/colophon

How this site is made, and with what tools, and which technologies I am supporting

What is a colophon?

A colophon has its roots in book publishing, specifically it is a brief statement containing information about the publication of a book such as an "imprint". They are traditionally printed at the end of books.

On a website there is no "end of the book" so it exists as a single page, or often as a section in the footer of the website.

Indieweb has a definition, specific to web:

A colophon is a useful place to share the principles that govern your website. For instance, if you do not track users, or if you have taken specific precautions to protect privacy, you can list these principles on your colophon.

― Indieweb

Technology

The website you are looking at is a static website built with a Ruby based static site generator called Middleman. would forward data to some data broker. I do use some Google Fonts and have downloaded those fonts and serve them myself. I host this website on Digital Ocean (referral link), running a Caddy web server. To manage the website source code I use Git, and specifically I store my Git repositories on a self-hosted instance of Forgejo on my tailnet.

Images are served through an imageproxy service that allows me to serve images at different sizes and optimize them for the web. They are cached in a Digital Ocean Spaces object store.

To edit my website source code I use neovim. When I want to do programming work I use a Jetbrains IDE; specifically PHPStorm, RubyMine, GoLand, and WebStorm.
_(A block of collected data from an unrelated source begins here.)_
(** * VibeCity: the simulation core of the driving game, embedded in Rocq

    The game's numeric state is JavaScript [Number]s.  They are modelled here
    as real numbers: rounding, infinities and NaN are outside the model, so
    every statement below is about the exact arithmetic the code writes down.

    The development follows the source files:
    - [THREE]   the few operations of the three.js vector classes the
                simulation calls ([Vector3], [Euler]);
    - [JsMath]  [Math.sign], [Math.atan2], [Math.ceil], comparisons;
    - the car   ([src/js/car.js]): [Car.update], [checkCollisions],
                [checkBoxCollision], [lineIntersectsBox],
                [getSteeringIntensity];
    - the game  (the [Game] class): [updateBoost], [Game.update],
                [checkRampInteractions], [updatePhysicsObjects],
                [resetPhysicsObject], [updateHumans], [killHuman],
                [addScore].

    Scene graph objects (meshes, lights, particles, DOM widgets) are
    presentation and carry no simulation state; they are left out, except
    for the mesh parameters the box collision test reads. *)

From Stdlib Require Import Reals Lra Lia ZArith List Bool.
From Stdlib Require Import Zfloor.
Import ListNotations.

Open Scope R_scope.

(** ** JavaScript comparisons and [Math] functions on numbers *)

Module JsMath.
(** ** Order of the traversal *)

(** Pre-order: what [writeNode] writes to a sink that accepts every
    write, for a tree in order, is the rendered traversal, which opens
    with the declaration of the root and in which every edge is
    followed at once by the declaration of its target, before any other
    edge. *)
Theorem walk_preorder {W : Type} `{Accepting W} (d : Marshaler W) (n : value) :
  (well_formed n = true ->
   contents (w (fst (writeNode d n)))
   = (contents (w d) ++ render (walk n))%string) /\
  hd_error (walk n) = Some (Decl n) /\
  edges_lead (walk n).
Proof.
  split; [|split; [now rewrite walk_eq | apply walk_edges_lead]].
  intros Hwf. destruct (writeNode_run n d) as [Hr Hout].
  apply Hout. rewrite Hr. now apply well_formed_iff_verdicts.
Qed.

Lemma walk_preorder_witness :
  well_formed (root_of Example_a_in_xy.rule) = true /\
  w (fst (writeNode (NewMarshaler EmptyString) (root_of Example_a_in_xy.rule)))
  = render (walk (root_of Example_a_in_xy.rule)).
Proof.
  split; [reflexivity|].
  exact (proj1 (walk_preorder (NewMarshaler EmptyString)
                  (root_of Example_a_in_xy.rule)) eq_refl).
Defined.

(** ** Shapes that the parser does not produce *)

(** The marshaler takes the optional fields as they come.  A [Unary]
    with nothing in it has no child and is written as its declaration
    alone; a [Comparison] holding both an [ArrayComparison] and a
    [ScalarComparison] lists both, in this order; an [Expression] with
    a connector and no next [Expression] lists the connector as its
    last child. *)
Theorem optional_fields_not_checked {W : Type} `{Accepting W}
    (d : Marshaler W) :
  (forall pos : Position,
      getChildren (VUnary (Some (mkUnary pos None None None))) = Ok [] /\
      snd (writeNode d (VUnary (Some (mkUnary pos None None None)))) = Ok tt /\
      contents (w (fst (writeNode d
                          (VUnary (Some (mkUnary pos None None None))))))
      = (contents (w d)
         ++ declaration ("Unary" ++ itoa (Offset pos)) "Unary")%string) /\
  (forall (c : Comparison) (a : ArrayComparison) (s : ScalarComparison),
      Comparison_ArrayComparison c = Some a ->
      Comparison_ScalarComparison c = Some s ->
      getChildren (VComparison (Some c))
      = Ok [VBitOperation (Comparison_BitOperation c);
            VArrayComparison (Some a); VScalarComparison (Some s)]) /\
  (forall (e : Expression) (op : ref string),
      Expression_Op e = Some op -> Expression_Next e = None ->
      getChildren (VExpression (Some e))
      = Ok [VComparison (Expression_Comparison e); opNode op]).
Proof.
  split; [|split].
  - intros pos. split; [reflexivity|].
    destruct (writeNode_run (VUnary (Some (mkUnary pos None None None))) d)
      as [Hr Hout].
    rewrite reach_eq in Hr.
    split; [exact Hr|]. rewrite (Hout Hr), walk_eq. reflexivity.
  - intros c a s Ea Es. simpl. now rewrite Ea, Es.
  - intros e op Eo En. simpl. now rewrite Eo, En.
Qed.
(** Value and log of [tokenize_text]. *)
Definition tokenize_outcome (input_text : option string) :
  option string * list log_record :=
  if not_text input_text
  then (None, [("Произошла ошибка при токенизации текста",
                ValueError "Входной текст пуст.")])
  else
    match input_text with
    | None => (None, [])
    | Some s =>
        match word_tokenize s with
        | Ok tokens => (Some (join " " tokens), [])
        | Raise e => (None, [("Произошла ошибка при токенизации текста", e)])
        end
    end.

(** The document [get_text_theme] hands to [transform] for the input, and
    what has been logged by then. *)
Definition input_document (input_text : option string) : option string :=
  fst (tokenize_outcome (Some (fst (clean_outcome input_text)))).

Definition input_log (input_text : option string) : list log_record :=
  snd (clean_outcome input_text)
  ++ snd (tokenize_outcome (Some (fst (clean_outcome input_text)))).

(** Outcome of [self.vectorizer.transform([doc])]. *)
Definition transform_doc (v : option model) (doc : option string) : res vector :=
  match v with
  | None => Raise (NotFittedError "The TF-IDF vectorizer is not fitted")
  | Some m =>
      match doc with
      | None => Raise (AttributeError "'NoneType' object has no attribute 'lower'")
      | Some s => transform m s
      end
  end.

(** The vector of a theme: the phrases joined by single spaces, transformed
    as they are. *)
Definition theme_vector (v : option model) (phrases : list string) : res vector :=
  transform_doc v (Some (join " " phrases)).

(** The vector of a theme in the words of the specification:
    [transform(tokenize(theme_text))]. *)
Definition theme_vector_spec (v : option model) (phrases : list string) : res vector :=
  transform_doc v (fst (tokenize_outcome (Some (join " " phrases)))).

(** One turn of the selection: strictly greater replaces. *)
Definition update (selected : Q * string * string) (category theme : string)
  (similarity : Q) : Q * string * string :=
  let '(max_category_similarity, _, _) := selected in
  if Qgtb similarity max_category_similarity
  then (similarity, category, theme)
  else selected.

(** The selection over scored pairs, from left to right. *)
Definition best (scored : list (string * string * Q)) (selected : Q * string * string) :
  Q * string * string :=
  fold_left (fun sel cts => update sel (fst (fst cts)) (snd (fst cts)) (snd cts))
            scored selected.
(* ===== verification/_CoqProject ===== *)
-Q . S2P
Prelude.v
Effects.v
JsString.v
JsMap.v
JsValue.v
Crypto.v
Shared.v
Rbac.v
Errors.v
World.v
Repositories.v
Integrity.v
Auth.v
MockChain.v
Concrete.v
Users.v
AuthCorrect.v
UsersCorrect.v
Assets.v
AssetsCorrect.v
Jobs.v
JobsCorrect.v
Validators.v
ValidatorsCorrect.v
Schemas.v
Result.v
Payloads.v
PayloadsCorrect.v
Rpc.v
Evm.v
EvmCorrect.v
Consensus.v
ConsensusCorrect.v
Config.v
Container.v
ConfigCorrect.v
Evidence.v
EvidenceCorrect.v
Rows.v
Prisma.v
PrismaCorrect.v
Ipfs.v
IpfsCorrect.v
Multipart.v
MultipartCorrect.v
Http.v
HttpCorrect.v
Routes.v
RoutesCorrect.v
SystemCorrect.v
AnswersCorrect.v
Paths.v
DeviceWallet.v
Client.v
ClientCorrect.v
SendQueue.v
SendQueueCorrect.v
Interleave.v
AuthRaces.v
JobRaces.v
Traces.v
AssetRaces.v
UserRaces.v
Bootstrap.v
BootstrapCorrect.v
JsonText.v
DevWallet.v
DevWalletCorrect.v
ErrorLog.v
Rely.v
ValidatorRaces.v
EvidenceRaces.v
LiveJobs.v
BackendRaces.v
Orchestrator.v
ScriptLogic.v
OrchestratorCorrect.v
List of tools and services.

Privacy

I do not use Google Analytics or any other analytics collecting on this website.
I do collect web server access logs.

Approach

You are your own worst critic. Designing your own site can be frustrating. I have redesigned and rebuilt this website a dozen times or more over 20 years. That is part of the fun, to be honest.

As I have gotten older, wiser even, more patient, I am learning to live in the chaos and accept the messiness, the gross CSS I have written, the unfinished ideas, have baked pages. I have stopped trying to "design" my website, outside a very minimal set of typography rules and foundations, a set of colors, and spacing rules.

The overall approach can be summed up as one of subtraction. I try to not add any more than necessary. In fact, I would rather try to remove elements until things work simply.

This iteration of the website has survived the longest. That may be because it has been the easiest to mutate and evolve, due to the overall website structure and architecture. Or it could be I am simply more patient.